Most people think arthritis is an older person’s disease, but kids get it too.
Our son Ronan was just two years old when he was diagnosed with polyarticular juvenile arthritis, a form of juvenile rheumatoid arthritis that affects five or more joints. It’s an autoimmune disease, with no known cause or cure.
We knew something was wrong with Ronan when he was a baby. He is the youngest of five children, and would wake up screaming several times each night. It wasn’t a normal baby cry, and the only way to settle him was to rock him back to sleep.
We saw several GPs and paediatricians before finally getting an accurate diagnosis, and it’s been a nightmare of a journey since then.
Polyarticular juvenile arthritis can affect every joint of the body, and in Ronan’s case his eyes as well, if he develops uveitis (swelling of the middle layer of the eye).
It’s one of the worst kinds of arthritis.
Ronan takes non-steroidal anti-inflammatory medication (Naprosyn) morning and night, which is necessary but can have terrible side-effects. One day he had a nappy full of blood.
He now takes other medications, Zoton, to reduce the effect of the Naprosyn on his system. He also takes Panadol breakthrough, which he calls his jelly medicine, we inject a biologic every four days, and he has chemotherapy once a week, as well as folate every day.
The day after chemotherapy Ronan feels terrible.

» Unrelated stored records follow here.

(** Every tunnel afterwards was there before, no more alive and with the same
    counter. *)
Lemma tunnels_change_back ts ts' :
  tunnels_change ts ts' ->
  length ts' = length ts /\
  forall k t', ts' !! k = Some t' ->
    exists t, ts !! k = Some t /\ (dead t = true -> dead t' = true) /\ next_id t' = next_id t.
Proof.
  destruct 1 as [ts | ts k t t' Hk Hd Hn]; [split; [done | eauto] |].
  split; [apply length_insert |]. intros j u Hu.
  destruct (lookup_moved _ _ _ _ _ _ Hk Hu) as [[-> ->] | [_ Hj]]; eauto.
Qed.

(** A step of a task is one of three kinds; the kinds carry what the invariants
    need of the eleven rules. *)
Lemma ctask_step_kind i ts fs cur m p ts' fs' cur' m' p' :
  ctask_step i ts fs cur m p ts' fs' cur' m' p' ->
  (* taking the mutex, or moving on with it kept *)
  (cur' = cur /\ tunnels_change ts ts' /\ holds_mutex p = false /\ holds_mutex p' = false /\ m' = m
     /\ (forall x, stream_of p' = Some x -> stream_of p = Some x)) \/
  (cur' = cur /\ tunnels_change ts ts' /\ (exists n e, p = CtLock n e) /\ (exists n, p' = CtLocked n)
     /\ m = None /\ m' = Some i) \/
  (cur' = cur /\ ts' = ts /\ (exists n, p = CtLocked n /\ p' = CtDialing n) /\ m' = m /\
     (forall k t, cur = Some k -> ts !! k = Some t -> dead t = true)) \/
  (cur' = cur /\ ts' = ts /\ holds_mutex p = true /\ holds_mutex p' = false /\ m' = None
     /\ stream_of p' = None) \/
  (exists n t, p = CtDialing n /\ cur' = Some (length ts) /\ ts' = ts ++ [t] /\ dead t = false /\
     next_id t = 1 /\ p' = CtAlloc n (length ts) /\ m' = None) \/
  (exists n k t, p = CtAlloc n k /\ cur' = cur /\ m' = m /\ ts !! k = Some t /\
     ts' = <[k := (alloc_id t).2]> ts /\ p' = CtRegister n k (next_id t)).
Proof.
  destruct 1 as [ts fs cur n e | ts fs k t m n Hk Hd | ts fs cur m n Hd | ts fs cur m n ev t loops He
    | ts fs cur m n ev e He | ts fs cur m n k t Hk | ts fs cur m n k id t tx rx w Hk Hm
    | ts fs cur m n k id rx q Hk Hq | ts fs cur m n k id rx Hk | ts fs cur m n k id rx t Hk Hd
    | ts fs cur m n k id rx t Hk Hd].
  - right; left. eauto 10 using tunnels_change.
  - do 3 right; left. done.
  - do 2 right; left. eauto 10.
  - do 4 right; left. apply dials_fresh in He as (Hd & Hn & _). by exists n, t.
  - do 3 right; left. destruct (retry_cases n (TunnelError e)) as [[-> _] | ->]; done.
  - do 5 right. by exists n, k, t.
  - left. split_and!; try done. by eapply tc_update.
  - left. split_and!; try done; constructor.
  - left. destruct (retry_cases n (OpenError tunnel_is_down)) as [[-> _] | ->]; split_and!; try done; constructor.
  - left. destruct (retry_cases n (DiedWhileOpening id)) as [[-> _] | ->]; split_and!; try done; constructor.
  - left. split_and!; try done. by eapply tc_update.
Qed.

Ltac kinds H :=
  apply ctask_step_kind in H as
    [(Hcur & Hts & Hp & Hp' & Hm & Hstr)
    | [(Hcur & Hts & (n & e & Hp) & (n' & Hp') & Hm & Hm')
    | [(Hcur & Hts & (n & Hp & Hp') & Hm & Hd)
    | [(Hcur & Hts & Hp & Hp' & Hm & Hstr)
    | [(n & t & Hp & Hcur & Hts & Hd & Hn & Hp' & Hm)
    | (n & k & t & Hp & Hcur & Hm & Hk & Hts & Hp')]]]]].

Lemma step_mutex_inv s s' : client_step s s' -> mutex_inv s -> mutex_inv s'.
Proof.
  intros Hs [H1 H2]. destruct Hs as [s | s i p ts fs cur m p' Hi Ht | s k t o Hk Hb | s k t c c' Hk Hc Hf]; [| | by split..].
  - split; simpl.
    + intros j q [[_ Hj] | [_ <-]]%lookup_snoc_Some Hq; [by eapply H1 | done].
    + intros j Hj. destruct (H2 j Hj) as (q & Hq & Hh). exists q. split; [| done].
      by apply lookup_app_l_Some.
  - assert (forall q, <[i := p']> (cs_tasks s) !! i = Some q -> q = p') as Hself.
    { intros q. rewrite list_lookup_insert_eq by (by eapply lookup_lt_Some). by intros [= ->]. }
    assert (forall j, j <> i -> <[i := p']> (cs_tasks s) !! j = cs_tasks s !! j) as Hoth.
    { intros j Hj. by apply list_lookup_insert_ne. }
    assert (<[i := p']> (cs_tasks s) !! i = Some p') as Hat
      by (apply list_lookup_insert_eq; by eapply lookup_lt_Some).
    split; simpl.
    + intros j q Hj Hq. destruct (decide (j = i)) as [-> | Hne].
      * apply Hself in Hj as ->. kinds Ht; subst; simpl in *; try congruence.
        by apply (H1 i (CtLocked n)).
      * rewrite Hoth in Hj by done. pose proof (H1 _ _ Hj Hq) as Hm1.
        kinds Ht; subst; simpl in *; try congruence.
        -- pose proof (H1 _ _ Hi Hp). congruence.
        -- pose proof (H1 _ _ Hi eq_refl). congruence.
    + intros j Hj. destruct (decide (j = i)) as [-> | Hne].
      * exists p'. split; [done |]. kinds Ht; subst; try done.
        -- destruct (H2 i Hj) as (q & Hq & Hh). congruence.
        -- destruct (H2 i Hj) as (q & Hq & Hh). by simplify_eq.
      * rewrite Hoth by done. kinds Ht; subst; try congruence; by apply H2.
Qed.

We have regular appointments with the GP, paediatrician, rheumatologist, occupational therapist, eye specialist, and the paediatric rheumatologist, which means a lot of expense and time off work. We have to travel from Canberra to Sydney to see the paediatric rheumatologist.
Some days Ronan is like any other four-year-old. Other days he gets incredibly tired, or aggressive. We don’t know if it’s because of the medication, or because of the pain.
Ronan’s five-year-old brother wishes he could do magic to make Ronan better. And so do we.